╭──

Lemma exec_CreateAccount es :
  exec (p3 :: es) (CreateAccount (crEmail req) h) w
  = match select_where (email_is (crEmail req)) (tbl_users (w_db w)) with
    | [] => (Some (inr (Tenant.mkTenant tid (crEmail req) (r_now p3),
                        User.mkUser uid tid (crEmail req) h (r_now p3)), es),
             with_db (account_created (r_now p3) tid uid (crEmail req) h (w_db w)) w)
    | _ => (Some (inl (ESentinel ErrEmailTaken), es), w)
    end.
Proof.
  unfold CreateAccount, exec_tx, request. rewrite exec_call, tx_ok, Hids, create_account_run by done.
  destruct (select_where _ _); [by rewrite decide_True|rewrite decide_False by done].
  simpl. by destruct w.
Qed.

Definition signed_up : world R :=
  with_db (account_created (r_now p3) tid uid (crEmail req) h (w_db w)) w.
Definition new_user : User := User.mkUser uid tid (crEmail req) h (r_now p3).

Lemma signup_run es :
  email_free (crEmail req) (w_db w) →
  tbl_sessions (w_db w) !! r_uuid p6 = None → token_free (token_hash p4) (w_db w) →
  exec (p1 :: p2 :: p3 :: p4 :: p5 :: p6 :: p7 :: es) (signup cfg r) w
  = (Some (with_cookie (new_cookie p4 p5 p7) (writeJSON StatusCreated (BUser (json_user new_user))), es),
     with_db (put_session (new_session uid p4 p5 p6) (w_db signed_up)) w).
Proof.
  intros Hfree%select_email_free Hx Hf. unfold signup. rewrite Hreq.
  rewrite exec_bind, exec_HashPassword, exec_bind, exec_CreateAccount, Hfree.
  change (with_db (account_created _ _ _ _ _ _) _) with signed_up.
  rewrite exec_bind, exec_startSession; [done|done|done| |done|done].
  simpl. by rewrite lookup_insert_eq.
Qed.

Definition session_open : world R := with_db (put_session (new_session uid p4 p5 p6) (w_db signed_up)) w.

Lemma session_open_accounts :
  accounts (w_db w) → email_free (crEmail req) (w_db w) →
  tbl_sessions (w_db w) !! r_uuid p6 = None → token_free (token_hash p4) (w_db w) →
  accounts (w_db session_open).
Proof.
  intros Ha Hf Hx Ht. apply (accounts_put_session uid p4 p5 p6 (w_db signed_up)); [|done|done|].
  - by eapply accounts_created.
  - simpl. by rewrite lookup_insert_eq.
Qed.

Lemma session_open_live now :
  accounts (w_db session_open) →
  (∀ u, live_session (w_db session_open) (token_hash p4) now u →
     u = new_user ∧ now < pg_ts (r_now p5 + TTL cfg))
  ∧ (now < pg_ts (r_now p5 + TTL cfg) →
     live_session (w_db session_open) (token_hash p4) now new_user).
Proof.
  intros Ha. apply (live_session_put (new_session uid p4 p5 p6) (w_db signed_up) new_user now Ha).
  simpl. by rewrite lookup_insert_eq.
Qed.
End Signup.

(** C22. A session from signup to its end: signing up with a free email creates the tenant, its
    user and a session, and answers 201 with the user and the session's cookie. Until the
    expiry the cookie admits requests as that user, for that tenant; from the expiry on it is
    refused; and logging out with it removes the session, so that it is refused at once. *)
Theorem signup_opens_a_session r req h p1 p2 p3 p4 p5 p6 p7 tid uid us w es :
  accounts (w_db w) → decodeCredentials r = inr req →
  reliable p1 → reliable p3 → reliable p4 → reliable p6 →
  bcrypt_GenerateFromPassword (random_bytes bcrypt_salt_bytes (r_rand p1)) (crPassword req) = inr h →
  r_uuids p3 = tid :: uid :: us → email_free (crEmail req) (w_db w) →
  tbl_tenants (w_db w) !! tid = None → tbl_users (w_db w) !! uid = None →
  tbl_sessions (w_db w) !! r_uuid p6 = None → token_free (token_hash p4) (w_db w) →
  let user := User.mkUser uid tid (crEmail req) h (r_now p3) in
  let expiry := pg_ts (r_now p5 + TTL cfg) in
  ∃ c w1,
    exec (p1 :: p2 :: p3 :: p4 :: p5 :: p6 :: p7 :: es) (signup cfg r) w
    = (Some (with_cookie c (writeJSON StatusCreated (BUser (json_user user))), es), w1)
    ∧ tbl_tenants (w_db w1) !! tid = Some (Tenant.mkTenant tid (crEmail req) (r_now p3))
    ∧ tbl_users (w_db w1) !! uid = Some user
    ∧ ∀ r' e es', Cookie r' (CookieName cfg) = Some (cValue c) → reliable e →
        (∀ next, exec (e :: es') (RequireSession cfg next r') w1
                 = if r_now e <? expiry
                   then exec es' (next {| r' with Ctx := WithUser (WithTenant (Ctx r') tid) user |}) w1
                   else (Some (writeError StatusUnauthorized "authentication required", es'), w1))
        ∧ ∃ w2,
            exec (e :: es') (logout cfg r') w1
            = (Some (with_cookie (clearSessionCookie cfg) no_content, es'), w2)
            ∧ ∀ next e2 es2, reliable e2 →
                exec (e2 :: es2) (RequireSession cfg next r') w2
                = (Some (writeError StatusUnauthorized "authentication required", es2), w2).
Proof.
  intros Ha Hreq H1' H3' H4' H6' Hh Hids Hfree Ht Hu Hx Htok user expiry.
  pose proof (session_open_accounts req h p3 p4 p5 p6 w tid uid) as Ha1.
  specialize (Ha1 Ht Hu Ha Hfree Hx Htok).
  exists (new_cookie p4 p5 p7), (session_open req h p3 p4 p5 p6 w tid uid).
  split_and!; [by eapply signup_run|simpl; by rewrite lookup_insert_eq..|].
  intros r' e es' Hc He. split.
  - intros next. destruct (Z.ltb_spec (r_now e) expiry) as [Hn|Hn].
    + rewrite (RequireSession_admits cfg next r' (token_of p4) user); [done..|].
      by apply session_open_live.
    + rewrite (RequireSession_denies cfg next r' (token_of p4)); [done..|].
      intros u [_ Hl]%session_open_live; [|done]. subst expiry. lia.
  - eexists. split; [by apply exec_logout|]. intros next e2 es2 He2.
    rewrite (RequireSession_denies cfg next r' (token_of p4)); [done| |done|done|].
    + by apply (step_accounts _ _ (delete_session_step _ _ _ _)).
    + intros u. apply no_session_after_delete.
Qed.
Lemma CreateJob_then_GetJob_witness :
  let j := sample_job StatusPending 0 3 in
  (exec [ok_at 1 0%N; ok_at 2 0%N]
     (let! c := CreateJob j in let! g := GetJob 2%N (Job.ID j) in Ret (c, g)) demo_world).1
  = Some ((inr (inserted_row j (Job.Payload j) 1), inl (ESentinel ErrJobNotFound)), []).
Proof.
  intros j.
  destruct (CreateJob_then_GetJob j 2%N (ok_at 1 0%N) (ok_at 2 0%N) [] demo_world) as [Hc _].
  - apply ok_at_reliable.
  - apply ok_at_reliable.
  - intros k a Ha. unfold demo_world in Ha. simpl in Ha. by rewrite lookup_empty in Ha.
  - rewrite (Hc (Job.Payload j)); [reflexivity|].
    split_and!; [reflexivity|reflexivity|discriminate|reflexivity|by eexists].
Defined.

Lemma ListJobs_answers_the_page_witness :
  let w := sample_world (sample_job StatusPending 0 3) in
  let f := mkJobFilter "default" "pending" 20 0 in
  ∃ page n, exec [ok_at 1 0%N; ok_at 2 0%N] (ListJobs demo_tenant f) w
            = (Some (inr (page, n), []), w).
Proof.
  intros w f.
  destruct (ListJobs_answers_the_page demo_tenant f (ok_at 1 0%N) (ok_at 2 0%N) [] w) as (Hx & _).
  - apply ok_at_reliable.
  - apply ok_at_reliable.
  - discriminate.
  - discriminate.
  - eexists _, _. exact Hx.
Defined.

╰──

> **Description of the task**: When you answer, set down the entries above precisely as they read.

> **Written solution**:
Lemma exec_CreateAccount es :
  exec (p3 :: es) (CreateAccount (crEmail req) h) w
  = match select_where (email_is (crEmail req)) (tbl_users (w_db w)) with
    | [] => (Some (inr (Tenant.mkTenant tid (crEmail req) (r_now p3),
                        User.mkUser uid tid (crEmail req) h (r_now p3)), es),
             with_db (account_created (r_now p3) tid uid (crEmail req) h (w_db w)) w)
    | _ => (Some (inl (ESentinel ErrEmailTaken), es), w)
    end.
Proof.
  unfold CreateAccount, exec_tx, request. rewrite exec_call, tx_ok, Hids, create_account_run by done.
  destruct (select_where _ _); [by rewrite decide_True|rewrite decide_False by done].
  simpl. by destruct w.
Qed.

Definition signed_up : world R :=
  with_db (account_created (r_now p3) tid uid (crEmail req) h (w_db w)) w.
Definition new_user : User := User.mkUser uid tid (crEmail req) h (r_now p3).

Lemma signup_run es :
  email_free (crEmail req) (w_db w) →
  tbl_sessions (w_db w) !! r_uuid p6 = None → token_free (token_hash p4) (w_db w) →
  exec (p1 :: p2 :: p3 :: p4 :: p5 :: p6 :: p7 :: es) (signup cfg r) w
  = (Some (with_cookie (new_cookie p4 p5 p7) (writeJSON StatusCreated (BUser (json_user new_user))), es),
     with_db (put_session (new_session uid p4 p5 p6) (w_db signed_up)) w).
Proof.
  intros Hfree%select_email_free Hx Hf. unfold signup. rewrite Hreq.
  rewrite exec_bind, exec_HashPassword, exec_bind, exec_CreateAccount, Hfree.
  change (with_db (account_created _ _ _ _ _ _) _) with signed_up.
  rewrite exec_bind, exec_startSession; [done|done|done| |done|done].
  simpl. by rewrite lookup_insert_eq.
Qed.

Definition session_open : world R := with_db (put_session (new_session uid p4 p5 p6) (w_db signed_up)) w.

Lemma session_open_accounts :
  accounts (w_db w) → email_free (crEmail req) (w_db w) →
  tbl_sessions (w_db w) !! r_uuid p6 = None → token_free (token_hash p4) (w_db w) →
  accounts (w_db session_open).
Proof.
  intros Ha Hf Hx Ht. apply (accounts_put_session uid p4 p5 p6 (w_db signed_up)); [|done|done|].
  - by eapply accounts_created.
  - simpl. by rewrite lookup_insert_eq.
Qed.

Lemma session_open_live now :
  accounts (w_db session_open) →
  (∀ u, live_session (w_db session_open) (token_hash p4) now u →
     u = new_user ∧ now < pg_ts (r_now p5 + TTL cfg))
  ∧ (now < pg_ts (r_now p5 + TTL cfg) →
     live_session (w_db session_open) (token_hash p4) now new_user).
Proof.
  intros Ha. apply (live_session_put (new_session uid p4 p5 p6) (w_db signed_up) new_user now Ha).
  simpl. by rewrite lookup_insert_eq.
Qed.
End Signup.

(** C22. A session from signup to its end: signing up with a free email creates the tenant, its
    user and a session, and answers 201 with the user and the session's cookie. Until the
    expiry the cookie admits requests as that user, for that tenant; from the expiry on it is
    refused; and logging out with it removes the session, so that it is refused at once. *)
Theorem signup_opens_a_session r req h p1 p2 p3 p4 p5 p6 p7 tid uid us w es :
  accounts (w_db w) → decodeCredentials r = inr req →
  reliable p1 → reliable p3 → reliable p4 → reliable p6 →
  bcrypt_GenerateFromPassword (random_bytes bcrypt_salt_bytes (r_rand p1)) (crPassword req) = inr h →
  r_uuids p3 = tid :: uid :: us → email_free (crEmail req) (w_db w) →
  tbl_tenants (w_db w) !! tid = None → tbl_users (w_db w) !! uid = None →
  tbl_sessions (w_db w) !! r_uuid p6 = None → token_free (token_hash p4) (w_db w) →
  let user := User.mkUser uid tid (crEmail req) h (r_now p3) in
  let expiry := pg_ts (r_now p5 + TTL cfg) in
  ∃ c w1,
    exec (p1 :: p2 :: p3 :: p4 :: p5 :: p6 :: p7 :: es) (signup cfg r) w
    = (Some (with_cookie c (writeJSON StatusCreated (BUser (json_user user))), es), w1)
    ∧ tbl_tenants (w_db w1) !! tid = Some (Tenant.mkTenant tid (crEmail req) (r_now p3))
    ∧ tbl_users (w_db w1) !! uid = Some user
    ∧ ∀ r' e es', Cookie r' (CookieName cfg) = Some (cValue c) → reliable e →
        (∀ next, exec (e :: es') (RequireSession cfg next r') w1
                 = if r_now e <? expiry
                   then exec es' (next {| r' with Ctx := WithUser (WithTenant (Ctx r') tid) user |}) w1
                   else (Some (writeError StatusUnauthorized "authentication required", es'), w1))
        ∧ ∃ w2,
            exec (e :: es') (logout cfg r') w1
            = (Some (with_cookie (clearSessionCookie cfg) no_content, es'), w2)
            ∧ ∀ next e2 es2, reliable e2 →
                exec (e2 :: es2) (RequireSession cfg next r') w2
                = (Some (writeError StatusUnauthorized "authentication required", es2), w2).
Proof.
  intros Ha Hreq H1' H3' H4' H6' Hh Hids Hfree Ht Hu Hx Htok user expiry.
  pose proof (session_open_accounts req h p3 p4 p5 p6 w tid uid) as Ha1.
  specialize (Ha1 Ht Hu Ha Hfree Hx Htok).
  exists (new_cookie p4 p5 p7), (session_open req h p3 p4 p5 p6 w tid uid).
  split_and!; [by eapply signup_run|simpl; by rewrite lookup_insert_eq..|].
  intros r' e es' Hc He. split.
  - intros next. destruct (Z.ltb_spec (r_now e) expiry) as [Hn|Hn].
    + rewrite (RequireSession_admits cfg next r' (token_of p4) user); [done..|].
      by apply session_open_live.
    + rewrite (RequireSession_denies cfg next r' (token_of p4)); [done..|].
      intros u [_ Hl]%session_open_live; [|done]. subst expiry. lia.
  - eexists. split; [by apply exec_logout|]. intros next e2 es2 He2.
    rewrite (RequireSession_denies cfg next r' (token_of p4)); [done| |done|done|].
    + by apply (step_accounts _ _ (delete_session_step _ _ _ _)).
    + intros u. apply no_session_after_delete.
Qed.
Lemma CreateJob_then_GetJob_witness :
  let j := sample_job StatusPending 0 3 in
  (exec [ok_at 1 0%N; ok_at 2 0%N]
     (let! c := CreateJob j in let! g := GetJob 2%N (Job.ID j) in Ret (c, g)) demo_world).1
  = Some ((inr (inserted_row j (Job.Payload j) 1), inl (ESentinel ErrJobNotFound)), []).
Proof.
  intros j.
  destruct (CreateJob_then_GetJob j 2%N (ok_at 1 0%N) (ok_at 2 0%N) [] demo_world) as [Hc _].
  - apply ok_at_reliable.
  - apply ok_at_reliable.
  - intros k a Ha. unfold demo_world in Ha. simpl in Ha. by rewrite lookup_empty in Ha.
  - rewrite (Hc (Job.Payload j)); [reflexivity|].
    split_and!; [reflexivity|reflexivity|discriminate|reflexivity|by eexists].
Defined.

Lemma ListJobs_answers_the_page_witness :
  let w := sample_world (sample_job StatusPending 0 3) in
  let f := mkJobFilter "default" "pending" 20 0 in
  ∃ page n, exec [ok_at 1 0%N; ok_at 2 0%N] (ListJobs demo_tenant f) w
            = (Some (inr (page, n), []), w).
Proof.
  intros w f.
  destruct (ListJobs_answers_the_page demo_tenant f (ok_at 1 0%N) (ok_at 2 0%N) [] w) as (Hx & _).
  - apply ok_at_reliable.
  - apply ok_at_reliable.
  - discriminate.
  - discriminate.
  - eexists _, _. exact Hx.
Defined.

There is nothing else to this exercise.